COS 60-8: Context-dependent variation in a plant-pollinator mutualism

Suann Yang, Matthew J. Ferrari, and Katriona Shea. The Pennsylvania State University

Background/Question/Methods In the plant-pollinator mutualism, both species that are involved benefit to some degree. This benefit, however, can vary in strength both spatially and temporally. We examined the relationship between the plant-pollinator interaction and ecological context for two species of invasive thistles, Carduus nutans and C. acanthoides, in pure and mixed constructed arrays of different densities and sizes in the field. We recorded pollinator movements within each array, and considered the fitness consequence of these movements for both plant species. Interactions between invasive species are relatively understudied; thus examining their indirect interactions through their shared pollinators is of particular importance. Results/Conclusions Preliminary results reveal that the visitation behavior of insect pollinators varied with the distribution of flowering plants. Visitation rate to pure C. acanthoides arrays was higher than that to pure C. nutans arrays, with mixed arrays receiving an intermediate rate of visitation. Within arrays, the number of flower heads (display size) of an individual was a much stronger predictor of visitation than the distance between plants. In pure C. acanthoides arrays, pollinators preferred to visit plants with larger displays; however, there was no apparent preference for display in pure C. nutans arrays or the mixed arrays.
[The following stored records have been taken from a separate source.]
Lemma ValidateReceivePath_iff encoded p :
  ValidateReceivePath encoded = inr p <->
  safe_path encoded /\ p = {| utf8 := encoded; components := split_path encoded |}.
Proof.
  unfold ValidateReceivePath. split.
  - intros H. do 3 (split_if_in H; [done |]). split_if_in H; [done |].
    split_if_in H; [done |]. split_if_in H; [by destruct (_ && _) in H |].
    do 5 (split_if_in H; [done |]). bool_facts. rewrite !bool_decide_eq_true in *.
    apply bool_decide_eq_false in E. 
    destruct (ValidateComponents _ encoded []) as [comps error] eqn:Ec.
    destruct (negb (bool_decide (error = ValidationError.kNone))) eqn:Ee; [done |].
    inv H. apply same_error in Ee as ->.
    destruct (ValidateComponents_spec (length encoded) encoded []) as [V1 V2]; [lia | done | done |].
    rewrite Ec in V2. specialize (V2 eq_refl). rewrite (V1 V2) in Ec. inv Ec.
    apply components_ok_iff in V2 as (Hf & Hn & Hr).
    rewrite !contains_char_false in *. simpl in Hn.
    split; [| done]. split; auto.
    + pose proof (bsize_nonneg encoded). split; [| lia].
      destruct (decide (bsize encoded = 0)) as [Hz |]; [by apply bsize_zero_nil in Hz | lia].
    + apply Hn. apply split_at_not_nil.
  - intros [[Hsz Hu Hcp Hnfc Hbs Hcol Hcount Hcomp Htmp] ->].
    assert (Hne : encoded <> []) by (intros ->; rewrite bsize_nil in Hsz; lia).
    pose proof (no_leading_separator encoded Hcomp Hne) as Hlead.
    rewrite bool_decide_false by done.
    destruct (Z.gtb_spec (bsize encoded) kMaxRelativePathBytes); [lia |].
    rewrite Hu, Hcp, Hnfc, (no_trailing_separator encoded Hcomp).
    rewrite (proj2 (contains_char_false 92 encoded) Hbs), (proj2 (contains_char_false 58 encoded) Hcol).
    rewrite bool_decide_true by done. cbn [negb].
    destruct (ValidateComponents_spec (length encoded) encoded []) as [V1 _];
      [lia | done | by apply no_trailing_separator |].
    rewrite V1 by (apply components_ok_iff; auto).
    rewrite bool_decide_true by done. cbn [negb app].
    destruct encoded as [| x rest]; [done |]. change (at_ (x :: rest) 0) with x in *.
    apply list.Forall_cons in Hbs as [Hx92 Hbs]. 
    assert (same_bytes (take 2 (x :: rest)) (chars "//") = false /\
            same_bytes (take 2 (x :: rest)) [92; 92] = false /\
            same_bytes (take 1 (x :: rest)) (chars "/") = false) as (-> & -> & ->).
    { rewrite !same_bytes_false. repeat split; intros E; inv E; done. }
    cbn [orb]. destruct rest as [| y rest]; [done |].
    apply list.Forall_cons in Hcol as [_ Hcol]. apply list.Forall_cons in Hcol as [Hy _].
    change (at_ (x :: y :: rest) 1) with y. destruct (Z.eqb_spec y 58); [done |].
    by rewrite andb_false_r.
Qed.
End Validation.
Instead, in mixed arrays, pollinators preferred to visit C. acanthoides individuals regardless of display size. In mixed arrays, the average duration of a visit to a C. nutans flower head decreased compared to in pure C. nutans arrays. In contrast, visits to C. acanthoides flower heads, the preferred species, were the same in single species and mixed arrays. Thus, when C. acanthoides is present, C. nutans experiences not only reduced visitation but also decreased duration of visits, while C. acanthoides is relatively little affected by the presence of C. nutans. Understanding the change in pollinator foraging behavior with ecological context can shed light on patterns of variation in the strength of a particular plant-pollinator mutualism. For our two invasive thistles, these shifts in pollinator behavior may potentially reduce the fitness of C. nutans in the presence of its congeneric invader C. acanthoides, with repercussions for its invasion success.